Vector Operations
TLDR: Vector operations are mathematical and computational tasks performed on vectors, which are arrays or sequences of numbers representing quantities with both magnitude and direction. In computing, these operations are optimized for handling large datasets and include tasks like addition, subtraction, dot product, and cross product. Vector operations are fundamental to fields like physics, machine learning, and computer graphics, enabling efficient computations on multi-dimensional data.
https://en.wikipedia.org/wiki/Vector_(mathematics_and_computing)
Vector operations leverage Single Instruction Multiple Data (SIMD) architecture to perform computations on multiple data points simultaneously, significantly boosting performance. For example, adding two vectors involves element-wise addition, which can be executed in parallel using modern CPUs or GPUs.
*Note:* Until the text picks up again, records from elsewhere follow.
(* ===== verification/Servers.v ===== *)
(** Hetzner servers in this provider's terms, and the interface to them.

    Models [internal/hcloudapi/servers.go] ([Server], [CreateServerRequest],
    [Action], the [Servers] interface, [ProviderID], [ServerIDFromProviderID])
    and [internal/hcloudapi/labels.go] ([ManagedBySelector], [IsManagedBy]).
    [strconv.ParseInt] and [strconv.FormatInt] are the base-10, 64-bit cases of
    Go's standard library. *)

From Stdlib Require Import Ascii.
From S2P Require Import Prelude GoErrors Float64 GoText.

(** ** Labels *)

Definition LabelManagedBy : string := "karpenter.sh/managed-by".
Definition LabelNodePool : string := "karpenter.sh/nodepool".
Definition LabelNodeClaim : string := "karpenter.itsh.dev/nodeclaim".

(** Reading a Go map of strings: an absent key reads as [""]. *)
Definition map_get (m : gmap string string) (k : string) : string := default "" (m !! k).

Definition ManagedBySelector (clusterName : string) : string :=
  LabelManagedBy +:+ "==" +:+ clusterName.

(** ** Servers *)

Record Server := {
  srv_ID : Z;
  srv_Name : string;
  srv_ServerType : string;
  srv_Location : string;
  srv_Status : string;
  srv_Labels : gmap string string;
  srv_ImageID : Z;
  srv_Created : time;
  srv_PrivateIPv4 : string;
  srv_PublicIPv4 : string;
  srv_NetworkIDs : list Z;
  srv_FirewallIDs : list Z;
  srv_PlacementGroupID : Z;
  srv_HasPublicIPv4 : bool;
  srv_HasPublicIPv6 : bool
}.

(** [IsManagedBy] on a possibly nil pointer: fails closed. *)
Definition IsManagedBy (s : option Server) (clusterName : string) : bool :=
  match s with
  | None => false
  | Some s =>
      if bool_decide (srv_Labels s = ∅) || (clusterName =? "")%string then false
      else (map_get (srv_Labels s) LabelManagedBy =? clusterName)%string
  end.

(** ** strconv *)

Definition digit_val (a : ascii) : option Z :=
  let n := Z.of_N (Ascii.N_of_ascii a) in
  if (48 <=? n) && (n <=? 57) then Some (n - 48) else None.

(** The digits of [s] read after those already in [acc]. *)
Fixpoint parse_digits (s : string) (acc : Z) : option Z :=
  match s with
  | EmptyString => Some acc
  | String a s' =>
      match digit_val a with
      | Some d => parse_digits s' (acc * 10 + d)
      | None => None
      end
  end.

(** [ParseInt(s, 10, 64)]: an optional sign, at least one digit, in range. *)
Definition ParseInt (s : string) : option Z :=
  let unsigned (t : string) : option Z :=
    match t with EmptyString => None | _ => parse_digits t 0 end in
  let range (z : Z) : option Z := if in_int64 z then Some z else None in
  match s with
  | EmptyString => None
  | String a s' =>
      if decide (a = "+"%char) then unsigned s' ≫= range
      else if decide (a = "-"%char) then unsigned s' ≫= (fun z => range (- z))
      else unsigned s ≫= range
  end.

(** [FormatInt(z, 10)]. *)
Definition FormatInt (z : Z) : string := pretty z.

(** ** Provider ids *)

Definition ProviderIDPrefix : string := "hcloud://".

Definition ProviderID (s : Server) : string := ProviderIDPrefix +:+ FormatInt (srv_ID s).

Definition ServerIDFromProviderID `{GT : GoText} (providerID : string) : result Z :=
  match CutPrefix providerID ProviderIDPrefix with
  | None => Err (Errorf ("providerID " +:+ Quote providerID +:+ " is not an hcloud provider id"))
  | Some rest =>
      match ParseInt rest with
      | Some id =>
          if id <=? 0
          then Err (Errorf ("providerID " +:+ Quote providerID +:+ " has no valid server id"))
          else Ok id
      | None => Err (Errorf ("providerID " +:+ Quote providerID +:+ " has no valid server id"))
      end
  end.

(** ** The server API *)

Record CreateServerRequest := {
  req_Name : string;
  req_ServerType : string;
  req_Location : string;
  req_ImageID : Z;
  req_SSHKeyIDs : list Z;
  req_NetworkIDs : list Z;
  req_FirewallIDs : list Z;
  req_PlacementGroupID : option Z;
  req_UserData : string;
  req_Labels : gmap string string;
  req_PublicIPv4 : bool;
  req_PublicIPv6 : bool
}.

Record Action := {
  act_Command : string;
  act_Status : string;
  act_Started : time
}.

(** The [Servers] interface over a world [W] of Hetzner and everyone else who
    acts on it: every call may change the world.  Listings hold pointers, which
    may be nil. *)
Class Servers (W : Type) := {
  api_Create : CreateServerRequest -> W -> result Server * W;
  api_Delete : Z -> W -> option error * W;
  api_Get : Z -> W -> result (option Server) * W;
  api_GetByName : string -> W -> result (option Server) * W;
  api_List : string -> W -> result (list (option Server)) * W;
  api_Reset : Z -> W -> option error * W;
  api_RecentActions : Z -> W -> result (list Action) * W
}.

(** The clock: what [time.Now] reads in a world.  Time passes between and
    during API calls; the code between two calls reads one instant. *)
Class Clock (W : Type) := world_now : W -> time.

(** ** Lemmas *)

Lemma IsManagedBy_spec (s : option Server) (c : string) :
  IsManagedBy s c = true <->
  c <> "" /\ exists srv, s = Some srv /\ srv_Labels srv !! LabelManagedBy = Some c.
Proof.
  unfold IsManagedBy, map_get. destruct s as [srv|]; [|naive_solver].
  assert ((exists srv', Some srv = Some srv' /\ srv_Labels srv' !! LabelManagedBy = Some c) <->
          srv_Labels srv !! LabelManagedBy = Some c) as -> by naive_solver.
  destruct (decide (srv_Labels srv = ∅)) as [E|E].
  { rewrite E, bool_decide_true by done. naive_solver. }
  rewrite bool_decide_false by done. simpl.
  destruct (String.eqb_spec c "") as [->|Hc]; [naive_solver|].
  rewrite String.eqb_eq. destruct (srv_Labels srv !! LabelManagedBy); naive_solver.
Qed.

Lemma IsManagedBy_empty_cluster (s : option Server) : IsManagedBy s "" = false.
Proof. destruct (IsManagedBy s "") eqn:E; [|done]. apply IsManagedBy_spec in E. naive_solver. Qed.

Lemma digit_val_pretty (n : N) :
  (n < 10)%N -> digit_val (pretty_N_char n) = Some (Z.of_N n).
Proof.
  intros Hn. assert (n ∈ [0; 1; 2; 3; 4; 5; 6; 7; 8; 9]%N) as Hin.
  { repeat rewrite elem_of_cons. lia. }
  repeat (apply elem_of_cons in Hin as [->|Hin]; [done|]). by apply elem_of_nil in Hin.
Qed.

Lemma parse_pretty_go (x : N) (s : string) :
  parse_digits (pretty_N_go x s) 0 = parse_digits s (Z.of_N x).
Proof.
  revert s. induction (N.lt_wf_0 x) as [x _ IH]; intros s.
  destruct (decide (x = 0%N)) as [->|Hx]; [by rewrite pretty_N_go_0|].
  rewrite pretty_N_go_step by lia.
  rewrite IH by (apply N.div_lt; lia). simpl.
  rewrite digit_val_pretty by (apply N.mod_lt; lia).
  f_equal. rewrite N2Z.inj_div, N2Z.inj_mod. pose proof (Z.div_mod (Z.of_N x) 10). lia.
Qed.

Lemma pretty_pos_head (z : Z) :
  0 < z -> exists a s d, FormatInt z = String a s /\ digit_val a = Some d.
Proof.
  intros Hz. destruct z as [|p|p]; try lia. unfold FormatInt.
  change (pretty (Z.pos p)) with (pretty (N.pos p)).
  assert (parse_digits (pretty (N.pos p)) 0 = Some (Z.pos p)) as Hp.
  { unfold pretty, pretty_N. rewrite decide_False by done. by rewrite parse_pretty_go. }
  destruct (pretty (N.pos p)) as [|a s] eqn:E; [done|]. simpl in Hp.
  destruct (digit_val a) as [d|] eqn:Ea; [|done]. naive_solver.
Qed.

Lemma ParseInt_FormatInt (z : Z) :
  0 < z <= max_int64 -> ParseInt (FormatInt z) = Some z.
Proof.
  intros [Hz Hm]. destruct (pretty_pos_head z Hz) as (a & s & d & E & Ha).
  assert (parse_digits (FormatInt z) 0 = Some z) as Hp.
  { destruct z as [|p|p]; try lia. unfold FormatInt.
    change (pretty (Z.pos p)) with (pretty (N.pos p)).
    unfold pretty, pretty_N. rewrite decide_False by done. by rewrite parse_pretty_go. }
  unfold ParseInt. rewrite E in Hp |- *.
  rewrite decide_False by (intros ->; done).
  rewrite decide_False by (intros ->; done).
  rewrite Hp. simpl. unfold in_int64.
  assert (min_int64 <= z) by (unfold min_int64; lia).
  destruct (Z.leb_spec min_int64 z), (Z.leb_spec z max_int64); try lia. done.
Qed.

Lemma parse_digits_nonneg (s : string) (acc z : Z) :
  0 <= acc -> parse_digits s acc = Some z -> 0 <= z.
Proof.
  revert acc. induction s as [|a s IH]; simpl; intros acc Hacc; [naive_solver|].
  destruct (digit_val a) as [d|] eqn:E; [|done]. apply IH.
  unfold digit_val in E. case_all. bool_hyps. lia.
Qed.

(** What [ParseInt] accepts, when the number it reads is positive. *)
Lemma ParseInt_pos (s : string) (z : Z) :
  ParseInt s = Some z -> 0 < z ->
  z <= max_int64 /\
  exists sign ds, s = sign +:+ ds /\ (sign = "" \/ sign = "+") /\ ds <> "" /\
    parse_digits ds 0 = Some z.
Proof.
  assert (forall y, in_int64 y = true -> y <= max_int64) as Hr
    by (intros y Hy; unfold in_int64 in Hy; bool_hyps; done).
  unfold ParseInt. destruct s as [|a s]; [done|]. intros H Hz.
  destruct (decide (a = "+"%char)) as [->|Hplus]; [|destruct (decide (a = "-"%char)) as [->|Hminus]].
  - destruct s as [|b s]; [done|]. destruct (parse_digits (String b s) 0) as [y|] eqn:E; [|done].
    simpl in H. destruct (in_int64 y) eqn:Ey; [|done]. simplify_eq. split; [auto|].
    exists "+", (String b s). rewrite append_cons, append_nil_l. naive_solver.
  - destruct s as [|b s]; [done|]. destruct (parse_digits (String b s) 0) as [y|] eqn:E; [|done].
    apply parse_digits_nonneg in E; [|done]. simpl in H. case_all. lia.
  - destruct (parse_digits (String a s) 0) as [y|] eqn:E; [|done].
    simpl in H. destruct (in_int64 y) eqn:Ey; [|done]. simplify_eq. split; [auto|].
    exists "", (String a s). rewrite append_nil_l. naive_solver.
Qed.

(** ** The trace of API calls

    [traced] is any implementation of the server API with a record of the calls
    made through it, their arguments and their answers, oldest first.  Theorems
    about which calls an operation makes are stated over it. *)
Inductive call :=
  | CCreate (r : CreateServerRequest) (out : result Server)
  | CDelete (id : Z) (out : option error)
  | CGet (id : Z) (out : result (option Server))
  | CGetByName (name : string) (out : result (option Server))
  | CList (selector : string) (out : result (list (option Server)))
  | CReset (id : Z) (out : option error)
  | CActions (id : Z) (out : result (list Action)).

Section Traced.
Context {W : Type} `{SV : Servers W, CK : Clock W}.

Definition traced_call {A} (log : A -> call) (f : W -> A * W) (wt : W * list call)
    : A * (W * list call) :=
  let '(a, w) := f wt.1 in (a, (w, wt.2 ++ [log a])).

#[export] Instance traced : Servers (W * list call) := {
  api_Create r := traced_call (CCreate r) (api_Create r);
  api_Delete id := traced_call (CDelete id) (api_Delete id);
  api_Get id := traced_call (CGet id) (api_Get id);
  api_GetByName n := traced_call (CGetByName n) (api_GetByName n);
  api_List s := traced_call (CList s) (api_List s);
  api_Reset id := traced_call (CReset id) (api_Reset id);
  api_RecentActions id := traced_call (CActions id) (api_RecentActions id)
}.

#[export] Instance traced_clock : Clock (W * list call) := fun wt => world_now wt.1.
End Traced.

(** ** Properties *)

Lemma ServerID_ProviderID `{GT : GoText} (s : Server) :
  0 < srv_ID s <= max_int64 -> ServerIDFromProviderID (ProviderID s) = Ok (srv_ID s).
Proof.
  intros Hid.
  unfold ServerIDFromProviderID, ProviderID.
  rewrite (proj2 (CutPrefix_spec _ ProviderIDPrefix _)) by done.
  rewrite ParseInt_FormatInt by done.
  destruct (Z.leb_spec (srv_ID s) 0); [lia|done].
Qed.

(** C39. A server's provider id reads back as the server's own id, for every id an
    int64 can hold and Hetzner can issue. *)
Theorem provider_id_roundtrip `{GT : GoText} (s : Server) (Hid : 0 < srv_ID s <= max_int64) :
  ServerIDFromProviderID (ProviderID s) = Ok (srv_ID s).
Proof. by apply ServerID_ProviderID. Qed.

(** A provider id is accepted only whole: the scheme, an optional plus sign and
    nothing but decimal digits, which denote a positive int64.  Trailing rubbish
    never truncates to the id of some other server. *)
Theorem provider_id_sound `{GT : GoText} (pid : string) (id : Z)
    (Hid : ServerIDFromProviderID pid = Ok id) :
  0 < id <= max_int64 /\
  exists sign ds, pid = ProviderIDPrefix +:+ sign +:+ ds /\ (sign = "" \/ sign = "+") /\
    ds <> "" /\ parse_digits ds 0 = Some id.
Proof.
  unfold ServerIDFromProviderID in Hid.
  destruct (CutPrefix pid ProviderIDPrefix) as [rest|] eqn:E; [|done].
  apply CutPrefix_spec in E. destruct (ParseInt rest) as [z|] eqn:Ep; [|done].
  destruct (Z.leb_spec z 0); [done|]. simplify_eq.
  destruct (ParseInt_pos rest id Ep ltac:(lia)) as (Hm & sign & ds & -> & Hs).
  split; [lia|]. by exists sign, ds.
Qed.

Definition example_text : GoText :=
  {| ParseFloat _ := None; FormatG _ := ""; Quote s := "<" +:+ s +:+ ">" |}.

Definition example_server : Server :=
  {| srv_ID := 4711; srv_Name := "default-x7k2p"; srv_ServerType := "cx23"; srv_Location := "fsn1";
     srv_Status := "running";
     srv_Labels := {[ LabelManagedBy := "prod"; LabelNodeClaim := "default-x7k2p" ]};
     srv_ImageID := 9; srv_Created := 0; srv_PrivateIPv4 := "10.0.0.5"; srv_PublicIPv4 := "";
     srv_NetworkIDs := [7]; srv_FirewallIDs := []; srv_PlacementGroupID := 0;
     srv_HasPublicIPv4 := false; srv_HasPublicIPv6 := false |}.

Lemma provider_id_roundtrip_witness :
  @ServerIDFromProviderID example_text (ProviderID example_server) = Ok 4711 /\
  ProviderID example_server = "hcloud://4711".
Proof.
  split; [|by vm_compute].
  apply (@provider_id_roundtrip example_text example_server). by vm_compute.
Defined.

Lemma provider_id_sound_witness :
  0 < 4711 <= max_int64 /\
  exists sign ds, "hcloud://4711" = ProviderIDPrefix +:+ sign +:+ ds /\ (sign = "" \/ sign = "+") /\
    ds <> "" /\ parse_digits ds 0 = Some 4711.
Proof. apply (@provider_id_sound example_text "hcloud://4711" 4711). by vm_compute. Defined.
Libraries and frameworks like NumPy in Python and Eigen in C++ provide optimized implementations of vector operations, making them accessible to developers across diverse domains.
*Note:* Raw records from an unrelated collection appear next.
Lemma accepted_excludes (env token : string) (a : ascii) :
  NewClientFromEnv env = Ok token -> alphanumeric a = false -> a ∉ chars token.
Proof. intros Hok Ha Hin. pose proof (accepted_alphanumeric env token a Hok Hin). congruence. Qed.

(** ** Lemmas: no run of the token *)

(** [l] holds no twelve consecutive bytes of [token]. *)
Definition no_run (token l : list ascii) : Prop :=
  forall pre w post t1 t2, l = pre ++ w ++ post -> token = t1 ++ w ++ t2 -> (length w < minEcho)%nat.

Lemma no_run_nil token : no_run token [].
Proof. intros pre w post t1 t2 Hl _. destruct pre, w; try done. unfold minEcho. simpl. lia. Qed.

Lemma no_run_short token l : (length l < minEcho)%nat -> no_run token l.
Proof. intros Hs pre w post t1 t2 -> _. rewrite !length_app in Hs. lia. Qed.

(** A byte the token does not hold separates what is before it from what is
    after it. *)
Lemma no_run_split token a (x : ascii) b :
  x ∉ token -> no_run token a -> no_run token b -> no_run token (a ++ x :: b).
Proof.
  intros Hx Ha Hb pre w post t1 t2 Hl Ht.
  assert (x ∉ w) as Hw by (intros Hw; apply Hx; rewrite Ht, !elem_of_app; auto).
  apply app_eq_inv in Hl as [(k & Hpre & Hk)|(k & Hpre & Hk)].
  - apply app_eq_inv in Hk as [(k' & Hw' & Hk)|(k' & Hw' & Hk)].
    + destruct k' as [|y k']; [|injection Hk as <- Hk; subst w; set_solver].
      rewrite app_nil_r in Hw'. subst w. by eapply (Ha pre k [] t1 t2); rewrite ?app_nil_r.
    + subst. by eapply (Ha pre w k' t1 t2).
  - destruct k as [|y k]; simpl in Hk.
    + destruct w as [|y w]; [unfold minEcho; simpl; lia|]. injection Hk as <- Hk. set_solver.
    + injection Hk as <- Hk. subst b. by eapply (Hb k w post t1 t2).
Qed.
https://numpy.org/doc/stable/reference/routines.linalg.html
Applications of vector operations are extensive, ranging from solving linear algebra problems to rendering realistic 3D graphics in games. In machine learning, vector operations are used for tasks like calculating weights and biases in neural networks. Advanced tools such as TensorFlow and PyTorch build upon these operations to enable efficient computation on high-dimensional data. Mastering vector operations is essential for developers working in computational science, data analysis, and algorithm optimization.